Frequent references in the various codes of laws drawn up by successive kings make it clear how important trade was to the country and how vital they considered it to be that foreign merchants should be protected and their trade properly regulated.

  Commerce was not the only channel through which foreign goods entered the kingdom. The diplomatic and marriage alliances that the English kings had built up throughout Europe meant that there were many ways in which trade could be promoted, and goods and gifts of great value passed backwards and forwards.
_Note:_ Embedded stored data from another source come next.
Lemma dyadic_top r e : 2 ^ 52 <= Zpos r < 2 ^ 53 -> grid_exp e -> dyadic (Zpos r) e = S754_finite false r e.
Proof.
  intros Hr He. pose proof (canon_exp_top (Zpos r) e Hr ltac:(unfold grid_exp in He; lia)) as Hc.
  destruct (dyadic_has_shape (Zpos r) e) as [?|r' _ Hr' _]; [unfold fits53; lia|done|lia|].
  change (Z.abs (Zpos r)) with (Zpos r) in *. rewrite Hc, Z.sub_diag in Hr'. rewrite Hc. f_equal. lia.
Qed.

(** [q] at exponent [e - k] has 53 bits above [e]: it rounds to [q / 2^k] or the next. *)
Lemma dyadic_near q e k :
  grid_exp e -> 0 <= k -> 2 ^ 52 <= q / 2 ^ k -> q / 2 ^ k + 1 < 2 ^ 53 ->
  exists r, dyadic q (e - k) = dyadic r e /\ q / 2 ^ k <= r <= q / 2 ^ k + 1.
Proof.
  intros He Hk Hlo Hhi. assert (H2k : 0 < 2 ^ k) by lia.
  assert (Hqk : 2 ^ 52 * 2 ^ k <= q < 2 ^ 53 * 2 ^ k).
  { pose proof (Z.div_mod q (2 ^ k) ltac:(lia)). pose proof (Z.mod_pos_bound q (2 ^ k) H2k). nia. }
  destruct q as [|q|q]; [lia| |lia].
  assert (Hlog : Z.log2 (Zpos q) = 52 + k).
  { apply Z.log2_unique; [lia|]. rewrite <- Z.add_succ_l, !Z.pow_add_r by lia. exact Hqk. }
  assert (Hc : fexp prec64 emax64 (Zpos (digits2_pos q) + (e - k)) = e).
  { rewrite digits2_log2, Hlog. unfold fexp, emin, prec64, emax64, grid_exp in *. lia. }
  set (l0 := loc_of_shr_record (fst (shr (Build_shr_record (Zpos q) false false) (e - k) k))).
  set (r := round_nearest_even (Zpos q / 2 ^ k) l0).
  pose proof (round_nearest_even_near (Zpos q / 2 ^ k) l0) as Hr. fold r in Hr.
  assert (Hfst : exists mrs, shr_fexp prec64 emax64 (Zpos q) (e - k) loc_Exact = (mrs, e) /\
            shr_m mrs = Zpos q / 2 ^ k /\ loc_of_shr_record mrs = l0).
  { unfold shr_fexp. cbn [Zdigits2]. rewrite Hc. replace (e - (e - k)) with k by lia.
    unfold l0, shr, shr_record_of_loc. destruct k as [|k|k]; [| |lia].
    - eexists. split; [f_equal; lia|]. split; [cbn [shr_m]; by rewrite Z.pow_0_r, Z.div_1_r|done].
    - eexists. split; [f_equal; lia|]. split; [by apply shr_m_div|done]. }
  destruct Hfst as (mrs & Hfst & Hm & Hl). exists r. split; [|exact Hr].
  assert (Er : r = round_nearest_even (shr_m mrs) (loc_of_shr_record mrs)) by (by rewrite Hm, Hl).
  clearbody r. destruct r as [|r|r]; [lia| |lia].
  rewrite (dyadic_top r e) by (done || lia). unfold dyadic, binary_normalize, binary_round.
  rewrite Hc. unfold shl_align. replace (e - (e - k)) with k by lia.
  transitivity (binary_round_aux prec64 emax64 false (Zpos q) (e - k) loc_Exact); [by destruct k|].
  unfold binary_round_aux. rewrite Hfst, <- Er, shr_fexp_id by (apply canon_exp_top; [lia|apply He]).
  cbn [shr_m]. by rewrite (proj2 (Z.leb_le e (emax64 - prec64))) by apply He.
Qed.

(** The aligned sum of two grid values, whatever exponent they are aligned at. *)
Lemma dyadic_near_scaled x e k ez :
  grid_exp e -> 0 <= k -> ez <= e - k ->
  2 ^ 52 <= x / 2 ^ k -> x / 2 ^ k + 1 < 2 ^ 53 ->
  exists r, dyadic (x * 2 ^ (e - k - ez)) ez = dyadic r e /\ x / 2 ^ k <= r <= x / 2 ^ k + 1.
Proof.
  intros He Hk Hz Hlo Hhi.
  assert (E : x * 2 ^ (e - k - ez) / 2 ^ (e - ez) = x / 2 ^ k).
  { replace (e - ez) with (k + (e - k - ez)) by lia. rewrite (Z.pow_add_r 2 k) by lia.
    apply Z.div_mul_cancel_r; lia. }
  pose proof (dyadic_near (x * 2 ^ (e - k - ez)) e (e - ez)) as H.
  replace (e - (e - ez)) with ez in H by lia. rewrite E in H. apply H; (done || lia).
Qed.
Dorothy Whitelockxxvii quotes an impressive list of the valuable gifts sent by Hugh, Duke of the Franks, to King Athelstan when he asked for the hand of Athelstan’s half-sister Eadhild in marriage.xxviii The eldest son of King Æthelred who predeceased his father, another Athelstan, left to his brother, Edmund Ironside, ‘the sword which King Offa owned’. One can only conjecture whether this is the Hungarian sword known to have been sent by Charlemagne as a gift to the great Offa of Mercia; it may well have been. Swords were among the most treasured items a man could have, and were passed down as precious heirlooms, as was armour of all kinds, but swords had a particular value and were often decorated with quantities of gold and silver. Offa’s sword was clearly priceless and Edmund Ironside put it to good use; but items of greater monetary though possibly less historical and symbolic value passed regularly between England and Europe.